I have a method that more or less calls three different Async methods and then returns a "Result" object containing a success message. Any of those three Async methods may throw a SshException, so I've placed all three within a try{}catch{} that traps the AggregateException, handles the SshException, and then returns a failure result object.

Since I'm on .Net 4.0, I can't use async/await (which I believe would solve my problem easily), but I would like to turn the method into one that returns a Task containing one of two results:

  1. "Success" if all three previous tasks completed successfully.
  2. "Failure" if any of the previous tasks faulted. Ideally, task execution would stop at the first canceled task too (e.g. TaskContinuationOptions.NotOnFaulted for the three work Tasks).

Here's some sample code:

public UploadResult UploadFileToDir(string dir, string text)
{
    try
    {
        SftpClient.Cd(dir).Wait();  // This is a Task
        var filename = this.GetFilename().Result;  // This is also a Task
        SftpClient.WriteFile(filename, text).Result;  // This is the last Task
        return UploadResult.Success;
    }
    catch(AggregateException agg)
    {
        if(agg.InnerException is SshException)
        {
            return UploadResult.Failure;
        }
        throw;
    }
}
1

1 Answers

4
votes

I would recommend using Microsoft.Bcl.Async which allows you to use async/await in .NET 4 projects.
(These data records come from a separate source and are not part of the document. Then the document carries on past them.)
(** X14. The format check, when compiled in.  On a blitter whose shader
    modules exist, a copy whose source format lacks the blit-source feature
    or whose destination format lacks the blit-destination feature returns
    without a call and without a change; when both features are there the
    copy runs as it does with the check compiled out.  This holds for the
    color and for the depth entry point. *)
Theorem format_check_gate (cmdBuffer : VkCommandBuffer) (args : BlitArgs)
    (w : World) :
  let gpu := physicalDevice (mContext (this w)) in
  let srcFeature (a : VulkanAttachment) :=
    Z.land (optimalTilingFeatures gpu (att_format a))
      VK_FORMAT_FEATURE_BLIT_SRC_BIT in
  let dstFeature (a : VulkanAttachment) :=
    Z.land (optimalTilingFeatures gpu (att_format a))
      VK_FORMAT_FEATURE_BLIT_DST_BIT in
  let srcColor := getColor (srcTarget args) (targetIndex args) in
  let dstColor := getColor (dstTarget args) 0 in
  let srcDepth := getDepth (srcTarget args) in
  let dstDepth := getDepth (dstTarget args) in
  mVertex (this w) <> VK_NULL_HANDLE ->
  (srcFeature srcColor = 0 \/ dstFeature dstColor = 0 ->
   blitColorWith true cmdBuffer args w = (Returned tt, w)) /\
  (srcFeature srcColor <> 0 -> dstFeature dstColor <> 0 ->
   blitColorWith true cmdBuffer args w
   = blitColorWith false cmdBuffer args w) /\
  (srcFeature srcDepth = 0 \/ dstFeature dstDepth = 0 ->
   blitDepthWith true cmdBuffer args w = (Returned tt, w)) /\
  (srcFeature srcDepth <> 0 -> dstFeature dstDepth <> 0 ->
   blitDepthWith true cmdBuffer args w
   = blitDepthWith false cmdBuffer args w).
Proof.
  cbv zeta. intros Hv.
  unfold blitColorWith, blitDepthWith, bind, getThis.
  rewrite (lazyInit_ready w Hv).
  unfold formatsBlittable, ASSERT_POSTCONDITION_NON_FATAL.
  repeat split.
  - intros [H | H]; apply Z.eqb_eq in H; rewrite H; [reflexivity|].
    now destruct (Z.land _ VK_FORMAT_FEATURE_BLIT_SRC_BIT =? 0).
  - intros H1 H2. apply Z.eqb_neq in H1, H2. now rewrite H1, H2.
  - intros [H | H]; apply Z.eqb_eq in H; rewrite H; [reflexivity|].
    now destruct (Z.land _ VK_FORMAT_FEATURE_BLIT_SRC_BIT =? 0).
  - intros H1 H2. apply Z.eqb_neq in H1, H2. now rewrite H1, H2.
Qed.

Lemma lazyInit_success (w : World) :
  let dev := device (mContext (this w)) in
  let vsInfo :=
    {| sType := VK_STRUCTURE_TYPE_SHADER_MODULE_CREATE_INFO;
       pNext := 0; flags := 0;
       codeSize := VKSHADERS_BLITCOLORVS_SIZE;
       pCode := VKSHADERS_BLITCOLORVS_DATA |} in
  let fsInfo :=
    {| sType := VK_STRUCTURE_TYPE_SHADER_MODULE_CREATE_INFO;
       pNext := 0; flags := 0;
       codeSize := VKSHADERS_BLITCOLORFS_SIZE;
       pCode := VKSHADERS_BLITCOLORFS_DATA |} in
  let vs := driverCreateShaderModule (calls w) dev vsInfo in
  let fs := driverCreateShaderModule
              (calls w ++ [CreateShaderModule dev vsInfo]) dev fsInfo in
  mVertex (this w) = VK_NULL_HANDLE ->
  dev <> VK_NULL_HANDLE ->
  fst vs = VK_SUCCESS -> fst fs = VK_SUCCESS ->
  lazyInit w
  = (Returned tt,
     {| this := {| mContext := mContext (this w);
                   mVertex := snd vs; mFragment := snd fs |};
        calls := calls w ++ [CreateShaderModule dev vsInfo;
                             CreateShaderModule dev fsInfo] |}).
Proof.
  cbv zeta. intros Hv Hd H1 H2.
  apply Z.eqb_eq in Hv, H1, H2. apply Z.eqb_neq in Hd.
  run_exec. rewrite Hv, Hd. tidy. rewrite H1. tidy. rewrite H2. tidy.
  reflexivity.
Qed.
That would allow you to write:

public async Task<UploadResult> UploadFileToDir(string dir, string text)
{
    try
    {
        await SftpClient.Cd(dir)
        var filename = await this.GetFilename();
        await SftpClient.WriteFile(filename, text);
        return UploadResult.Success;
    }
    catch(SshException ex)
    {
        return UploadResult.Failure;
    }
}

Without that, you'd have to make each task run as a continuation on the previous, and return the final Task continuation, or just take your existing code and wrap it in a Task.Factory.StartNew call (which isn't really good either, as you're then doing async over sync over async, which is very inefficient). This creates a lot of code, and makes the overall flow much more difficult to follow.